This is the film Gareth Myles referred to on our most recent Projector Room Podcast with the late Olivia Hussey playing a small part. A cut-down version is free to view on Plex (with ads), but the original version (which you can snag on DVD still if you look hard) is quite long at just over two and a half hours. As he said, it seems to have been a Japanese collaboration project, directed by Kinji Fukasaku (Battle Royale) and littered with a cast from east and west - it's fun star-spotting!
It's a disaster movie/thriller with some scary messages about nuclear war, weapons, Covid-like implications - but also human's (and all animals) spirit to organise, re-populate and survive - or not! It starts with a bio-weapon called MM-88 which is accidentally exposed to all life on earth, except for just shy of 1000 people involved in the military and research stationed in the Antarctic (of all nations). Turns out that the virus can’t keep going in cold conditions, so the game here is to wait it out (with their remaining two-year rations) before trying to venture out until the virus is dead (along with all other forms of life) in the rest of the world.

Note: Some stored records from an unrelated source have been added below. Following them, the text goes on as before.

(** Physical memory [0, 0x20000) with a reserved area in the middle. *)
Lemma FreeMemoryRange_correct_witness :
  exists l', FreeMemoryRange (H := icl_impl) [(0x3800, 0x5001)] 0 [] 0 0x20000 = Ok l' /\
    wf_ranges 0 l' /\ ~ cover l' 3 /\ ~ cover l' 5 /\ cover l' 6.
Proof.
  destruct (@FreeMemoryRange_correct icl_impl [(0x3800, 0x5001)] 0 [] 0 0x20000)
    as (l' & E & W & Hc); [done | lia | lia | by vm_compute | by intros p _ Hp; apply cover_nil in Hp |].
  exists l'. split_and!; [done | done | ..]; rewrite Hc, cover_nil; change kPageSize with 4096.
  - intros [[]|(_ & _ & Hj)]. apply (Hj (0x3800, 0x5001) 0x3800); [by left | lia | unfold in_ivl; cbn; lia].
  - intros [[]|(_ & _ & Hj)]. apply (Hj (0x3800, 0x5001) 0x5000); [by left | lia | unfold in_ivl; cbn; lia].
  - right. split_and!; [lia | lia |]. intros j x ->%list_elem_of_singleton. unfold in_ivl. cbn. lia.
Defined.

(** [AllocatePage] takes [n] contiguous free pages of a range of the
    requested node, and removes exactly these; it aborts only when no range of
    that node has [n] pages. *)
Theorem AllocatePage_correct n nid lo l :
  0 < n -> 0 <= lo -> wf_ranges lo l -> (forall r, r ∈ l -> n <= rstart r + rnpages r) ->
  match AllocatePage l n nid with
  | Ok (p, l') =>
      wf_ranges lo l' /\ lo <= p /\
      (forall x, cover l x <-> p <= x < p + n \/ cover l' x) /\
      (forall x, p <= x < p + n -> ~ cover l' x) /\
      exists r, r ∈ l /\ serves nid r /\ (forall x, p <= x < p + n -> range_pages r x)
  | Fail f => f = Aborted /\ forall r, r ∈ l -> serves nid r -> rnpages r < n
  end.
Proof. intros. by apply AllocatePage_spec. Qed.

Lemma AllocatePage_correct_witness :
  AllocatePage [mkRange 16 8 0; mkRange 64 32 1] 4 1 = Ok (92, [mkRange 16 8 0; mkRange 64 28 1]) /\
  ~ cover [mkRange 16 8 0; mkRange 64 28 1] 93.
Proof.
  assert (AllocatePage [mkRange 16 8 0; mkRange 64 32 1] 4 1 =
    Ok (92, [mkRange 16 8 0; mkRange 64 28 1])) as E by done.
  split; [exact E |].
  pose proof (AllocatePage_correct 4 1 0 [mkRange 16 8 0; mkRange 64 32 1]) as C.
  rewrite E in C. apply C; [lia | lia | cbn; lia | | lia].
  intros r. rewrite !elem_of_cons. intros [->|[->|[]%elem_of_nil]]; cbn; lia.
Defined.

(** The frame arithmetic of [AllocatePage] is unsigned: a first range that
    ends below frame [n] is taken to have room, and a frame number near 2^64
    that is not free is returned. *)
Theorem AllocatePage_wraps n nid r l :
  serves nid r -> 0 <= rstart r -> 0 < rnpages r -> rstart r + rnpages r < n -> n < 2 ^ 32 ->
  AllocatePage (r :: l) n nid =
    Ok (2 ^ 64 + (rstart r + rnpages r) - n,
        mkRange (rstart r) (2 ^ 64 + rnpages r - n) (rnid r) :: l).
Proof.
  intros Hs H0 Hp Hn Hb. cbn [AllocatePage]. apply serves_test in Hs as ->.
  rewrite rend_eq by lia. unfold PfnSub, u64, wrap.
  rewrite <- (Z_mod_plus_full (rstart r + rnpages r - n) 1), Z.mod_small by lia.
  rewrite <- (Z_mod_plus_full (rnpages r - n) 1), Z.mod_small by lia.
  destruct (Z.ltb_spec (rstart r + rnpages r - n + 1 * 2 ^ 64) (rstart r)); [lia |].
  destruct (Z.eqb_spec (rstart r + rnpages r - n + 1 * 2 ^ 64) (rstart r)); [lia |].
  repeat f_equal; lia.
Qed.

Lemma AllocatePage_wraps_witness :
  AllocatePage [mkRange 1 4 0; mkRange 64 32 0] 8 0 =
    Ok (2 ^ 64 - 3, [mkRange 1 (2 ^ 64 - 4) 0; mkRange 64 32 0]).
Proof.
  rewrite (AllocatePage_wraps 8 0 (mkRange 1 4 0)); [done | by right | cbn; lia..].
Defined.

(** When no free range sticks out of [start, end) on both sides,
    [SetNidRange] terminates, keeps the set of free pages, and all free pages
    of [start, end) get the node. *)
Theorem SetNidRange_correct l start end_ nid :
  wf_ranges 0 l -> 0 <= start < end_ -> end_ <= 2 ^ 52 -> no_straddle start end_ l ->
  exists l', SetNidRange l start end_ nid = Ok l' /\ wf_ranges 0 l' /\
    (forall x, cover l' x <-> cover l x) /\
    (forall r x, r ∈ l' -> range_pages r x -> start <= x < end_ -> rnid r = nid).
Proof.
  intros W Hs He Hst. destruct (SetNidRange_spec l start end_ nid W Hs He Hst) as (l' & E & Wl & Hc & Hn).
  exists l'. split_and!; [done.. |]. intros r x Hr Hx ?. unfold range_pages in Hx.
  destruct (Hn r Hr) as [?|[? _]]; [tauto | lia].
Qed.

Lemma SetNidRange_correct_witness :
  exists l', SetNidRange [mkRange 0 10 NidAny; mkRange 20 10 NidAny] 5 25 1 = Ok l' /\
    forall r x, r ∈ l' -> range_pages r x -> 5 <= x < 25 -> rnid r = 1.
Proof.
  destruct (SetNidRange_correct [mkRange 0 10 NidAny; mkRange 20 10 NidAny] 5 25 1)
    as (l' & E & _ & _ & Hn); [cbn; lia | lia | lia | | by exists l'].
  intros r. rewrite !elem_of_cons. intros [->|[->|[]%elem_of_nil]]; cbn; lia.
Defined.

Trouble is that nuclear missiles from Russia and America are already pointing at each other and even though there’s nobody left to set them off, one of the events that will start the launches is an earthquake. Guess what? There’s an earthquake coming in the Atlantic, so some of the people in the Arctic have to bravely head for Washington DC in their submarine to shut the systems down before they are fired (and subsequently Russia’s system auto-detects incoming, so then fires theirs back at America).
In amongst all this, back in the Arctic, there are internal wranglings aplenty about the fact that there are only 8 women amongst the survivors with which to repopulate, so you can imagine what happens there with over 800 blokes(!), and friction between people’s cultures and nationalities. Everyone under stress in order to survive and make a brave new world. As long as it doesn’t get nuked first - or even if it does!
The acting from all was very good for the day and we’re treated to some lovely scenery and wildlife shooting (depending on which version you can track down). Again, depending on version there are included harrowing scenes of bodies piled up around the world - as before everyone’s dead the news channels report and shoot footage to broadcast to those still alive. The music adds to the atmosphere often too.
I won’t spoil the ending but there are certainly plenty of questions posed about what humans are doing to the planet and much food for thought about what might become of humanity and other animals during (and/or potentially following) such a disaster - and how whatever or whomever might pull through and survive, or not. Well worth a look if you can find it, particularly the longer, original.